Vietnam is a poor, densely populated country that has had to recover from the ravages of war. In 1975, Vietnam organized their economy following the Soviet Unions Planned economy. In the late 1980s, it was recognized that the plan had completely failed. They had set unrealistic production targets, they weren't able to match the requirements which created a breakdown in the plans operation. They also had a low productivity whereas the population was increasing, which made food shortages, starvation and hyperinflation. They were at a serious crisis point. .
Economic strategies.
In 1986, Nguyen Van Linh marked a new era in Vietnam. He had the idea of improving Vietnam's economy by making it Socialism. He wanted to reduce the role of government planning and become more market orientated like allowing private companies to operate. He also wanted western investments. Foreign investment projects include hotels and tourism, oil and gas, services and transport, communications, agriculture, fisheries, finance and banking. They also need to develop a commercial culture, a suitable legal system, modern infrastructure and financial institution, more efficient enterprises and export growth and a reduction in inequalities.He was also eager to improve relations with the US. This plan was called the "renovation" or "Doi Moi".

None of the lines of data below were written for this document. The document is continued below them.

(* ===== verification/SkipListSpec.v ===== *)
(** * What the skip list promises

    The abstract state of a skip list is the list of its keys in order.
    [represents sl R ks] relates a list to it: the representation invariant of
    SkipList.v holds, the nodes lie in regions the allocator handed out, and the
    random generator is in a good state.  The theorems give the effect of every
    public operation on the abstract state. *)

From S2P Require Import Prelude Interfaces Random Arena SkipList.

(** The size of a node without its extra links. *)
Definition sizeof_ok (n : Z) : Prop := 0 < n ≤ 2 ^ 32.

Section spec.
Context {Key : Type} `{ComparatorSpec Key}.
Context (key0 : Key) (sizeof_Node : Z) (NDEBUG : bool).
Context {S : Type} `{NodeAllocator S}.
Implicit Types (sl : SkipList Key) (s : S) (ks : list Key).

#[local] Abbreviation key_at := (key_at key0).
#[local] Abbreviation sl_inv := (sl_inv key0).
#[local] Abbreviation sl_pre := (sl_pre key0).
#[local] Abbreviation klt := (klt key0).
#[local] Abbreviation splits := (splits key0).
#[local] Abbreviation Insert := (Insert sizeof_Node NDEBUG).
#[local] Abbreviation SkipList_new := (SkipList_new key0 sizeof_Node NDEBUG).

(** Insertion before the first key that is not smaller. *)
Fixpoint ordered_insert (k : Key) ks : list Key :=
  match ks with
  | [] => [k]
  | c :: ks' => if compare_ c k <? 0 then c :: ordered_insert k ks' else k :: ks
  end.

Definition owned sl (R : list region) : Prop :=
  ∀ a, is_Some (nodes sl !! a) → ∃ n, 0 < n ∧ (a, n) ∈ R.

Definition represents sl (R : list region) ks : Prop :=
  ∃ l lev, sl_inv sl l lev ∧ ks = key_at sl <$> l ∧ owned sl R ∧ seed_ok (rnd_ sl).

Lemma represents_mono sl R R' ks : R ⊆ R' → represents sl R ks → represents sl R' ks.
Proof.
  intros HR (l & lev & Hinv & Hks & Hown & Hr). exists l, lev. split_and!; auto.
  intros a (n & Hn & Ha)%Hown. eauto.
Qed.

(** ** The height of a new node *)

Lemma RandomHeight_loop_spec room height r :
  seed_ok r →
  let '(h, r') := RandomHeight_loop room height r in
  (height ≤ h ≤ height + room)%nat ∧ seed_ok r'.
Proof.
  revert height r. induction room as [|room IH]; intros height r Hr;
    cbn [RandomHeight_loop]; [split; [lia|done]|].
  destruct (Random.Next r) as [v r'] eqn:E.
  assert (Hr' : seed_ok r').
  { destruct (Next_ok r Hr) as [Hok _]. by rewrite E in Hok. }
  destruct (_ =? 0); [|split; [lia|done]].
  specialize (IH (height + 1)%nat r' Hr').
  destruct (RandomHeight_loop room (height + 1) r') as [h r'']. split; [lia|]. apply IH.
Qed.

Lemma RandomHeight_spec r :
  seed_ok r →
  ∃ h r', RandomHeight r = (h, r') ∧ (1 ≤ h ≤ kMaxHeight)%nat ∧ seed_ok r'.
Proof.
  intros Hr. pose proof (RandomHeight_loop_spec (kMaxHeight - 1) 1 r Hr) as Hs.
  unfold RandomHeight. destruct (RandomHeight_loop _ _ _) as [h r'].
  exists h, r'. unfold kMaxHeight in *. split_and!; [done|lia|lia|]. apply Hs.
Qed.

Lemma RandomHeight_bound r : ((RandomHeight r).1 ≤ kMaxHeight)%nat.
Proof.
  unfold RandomHeight.
  assert (Hloop : ∀ room height r, ((RandomHeight_loop room height r).1 ≤ height + room)%nat).
  { clear. intros room. induction room as [|room IH]; intros height r; cbn [RandomHeight_loop]; [simpl; lia|].
    destruct (Random.Next r) as [v r']. destruct (_ =? 0); [|simpl; lia].
    specialize (IH (height + 1)%nat r'). lia. }
  specialize (Hloop (kMaxHeight - 1)%nat 1%nat r). unfold kMaxHeight in *. lia.
Qed.

(** ** Insert *)

Lemma ordered_insert_splits sl k a b :
  splits sl k a b →
  ordered_insert k (key_at sl <$> (a ++ b)) = (key_at sl <$> a) ++ k :: (key_at sl <$> b).
Proof.
  intros [Ha Hb]. induction Ha as [|x a Hx _ IH]; csimpl.
  - destruct b as [|y b]; [done|]. csimpl. apply Forall_cons in Hb as [Hy _].
    replace (compare_ (key_at sl y) k <? 0) with false; [done|].
    symmetry. apply Z.ltb_ge. unfold SkipList.klt in Hy. lia.
  - replace (compare_ (key_at sl x) k <? 0) with true; [by rewrite IH|].
    symmetry. by apply Z.ltb_lt.
Qed.

(** The [prev] array after the search and the fill for new levels. *)
Lemma prev_complete sl l lev a b h P P' mh :
  sl_inv sl l lev → l = a ++ b → length P = kMaxHeight →
  prev_post lev (head_ sl :: a) (GetMaxHeight sl - 1) (Some P) (Some P') →
  (h ≤ kMaxHeight)%nat →
  mh = (if decide (GetMaxHeight sl < h)%nat
        then (fill_prev (GetMaxHeight sl) h (head_ sl) P', h) else (P', max_height_ sl)) →
  (h ≤ mh.2)%nat ∧ (max_height_ sl ≤ mh.2 ≤ kMaxHeight)%nat ∧
  ∀ i, (i < h)%nat →
    ∃ z, last (filter (tall lev i) (head_ sl :: a)) = Some z ∧ mh.1 !! i = Some (At z).
Proof.
  intros Hinv Hl HP (Hlen & Hlow & Hhigh) Hh ->. pose proof (si_height _ _ _ _ Hinv) as Hm.
  unfold GetMaxHeight in *.
  assert (Hold : ∀ i, (i < max_height_ sl)%nat → ∃ z,
            last (filter (tall lev i) (head_ sl :: a)) = Some z ∧ P' !! i = Some (At z))
    by (intros i Hi; apply Hlow; lia).
  destruct (decide (max_height_ sl < h)%nat); simpl; [|split_and!; try lia; intros; apply Hold; lia].
  split_and!; [lia..|]. intros i Hi. unfold fill_prev. rewrite list_lookup_imap.
  destruct (lookup_lt_is_Some_2 P' i) as [v Hv]; [rewrite Hlen, HP; lia|]. rewrite Hv. simpl.
  destruct (decide (max_height_ sl ≤ i < h)%nat) as [Hr|Hr].
  - exists (head_ sl). split; [|done].
    apply (last_filter_tall lev i []).
    + unfold tall. rewrite (si_head _ _ _ _ Hinv). lia.
    + apply Forall_forall. intros w Hw Ht. unfold tall in Ht.
      assert (Hwl : w ∈ l) by (rewrite Hl; apply elem_of_app; auto).
      pose proof (si_levels _ _ _ _ Hinv w Hwl). lia.
  - destruct (Hold i ltac:(lia)) as (z & Hz & Hpz). exists z. split; [done|]. congruence.
Qed.

Lemma owned_fresh sl R p n :
  owned sl R → 0 < n → Forall (disjoint_region (p, n)) R → nodes sl !! p = None.
Proof.
  intros Hown Hn Hd. apply eq_None_not_Some. intros (m & Hm & Hin)%Hown.
  rewrite Forall_forall in Hd. specialize (Hd _ Hin). unfold disjoint_region in Hd. simpl in Hd. lia.
Qed.

(** Linking a new node of height [h] at its place. *)
Lemma link_new_node sl l lev a b k h mh prev r x :
  sl_inv sl l lev → l = a ++ b → splits sl k a b → nodes sl !! x = None →
  (1 ≤ h ≤ mh)%nat → (max_height_ sl ≤ mh ≤ kMaxHeight)%nat →
  (∀ i, (i < h)%nat →
    ∃ z, last (filter (tall lev i) (head_ sl :: a)) = Some z ∧ prev !! i = Some (At z)) →
  ∃ sl', link_levels h x prev
           (mkSkipList (<[x := mkNode k (replicate h Uninit)]> (nodes sl)) (head_ sl) mh r) = Ret sl' ∧
    sl_inv sl' (a ++ x :: b) (set_lev lev x h) ∧
    key_at sl' <$> (a ++ x :: b) = ordered_insert k (key_at sl <$> l) ∧
    (∀ w, is_Some (nodes sl' !! w) → w = x ∨ is_Some (nodes sl !! w)) ∧ rnd_ sl' = r.
Proof.
  intros Hinv Hl Hsp Hx Hh Hmh Hprev.
  set (sl1 := mkSkipList _ _ _ _).
  pose proof (place_pre key0 sl l a b lev x k h mh r Hinv Hl Hx Hsp Hmh) as Hpre. fold sl1 in Hpre.
  pose proof (place_not_in key0 sl l lev x Hinv Hx) as Hnin.
  destruct (link_levels_inv key0 sl1 (a ++ x :: b) (set_lev lev x 0) a b x h prev h)
    as (sl' & -> & (Hhd & Hm & Hr & Hnh & Hk) & Hpre'); auto.
  { unfold set_lev. by rewrite decide_True. }
  { unfold node_height, sl1. simpl. rewrite lookup_insert_eq. simpl. by rewrite length_replicate. }
  { simpl. lia. }
  { intros i Hi. destruct (Hprev i Hi) as (z & Hz & ?). exists z. split; [|done].
    rewrite (filter_tall_ext _ lev); [done|]. intros w Hw. apply tall_set_lev_other.
    intros ->. apply Hnin. rewrite Hl. set_solver. }
  exists sl'. split_and!; auto.
  - split.
    + eapply sl_pre_ext; [|exact Hpre']. intros w. unfold set_lev. by destruct (decide (w = x)).
    + intros w Hw. unfold set_lev. destruct (decide (w = x)); [lia|].
      apply (si_linked _ _ _ _ Hinv). rewrite Hl. set_solver.
  - rewrite Hl, ordered_insert_splits, fmap_app by done.
    assert (Hk' : ∀ w, w ∈ a ++ b → key_at sl' w = key_at sl w).
    { intros w Hw. rewrite Hk. apply place_key_at. intros ->. apply Hnin. rewrite Hl. by right. }
    csimpl. f_equal; [|f_equal].
    + apply list_fmap_ext. intros i w Hw%list_elem_of_lookup_2. apply Hk', elem_of_app. auto.
    + rewrite Hk. apply place_key_x.
    + apply list_fmap_ext. intros i w Hw%list_elem_of_lookup_2. apply Hk', elem_of_app. auto.
  - intros w Hw. assert (Hw1 : is_Some (node_height sl1 w)).
    { rewrite <-Hnh. unfold node_height. destruct Hw as [nd ->]. eauto. }
    unfold node_height, sl1 in Hw1. simpl in Hw1.
    destruct (decide (w = x)); [auto|right]. rewrite lookup_insert_ne in Hw1 by done.
    by destruct (nodes sl !! w), Hw1.
Qed.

Update Performance over last 12 months.
After a sluggish early 90s with respect to export performance, the Vietnamese economy grew strongly in the last quarter and the overall economic performance was consistent with that of 2001. United States and Vietnam reached an agreement in 2000 to provide easier access to each others markets. Growth was led by domestic demand and private business development. International risk ratings agencies all increased their ratings for Vietnam in 2002, reflecting a better perception of the investment environment. .
With an estimated 6-7% growth in GDP, Vietnam remained one of Asia's fastest growing economies in 2002.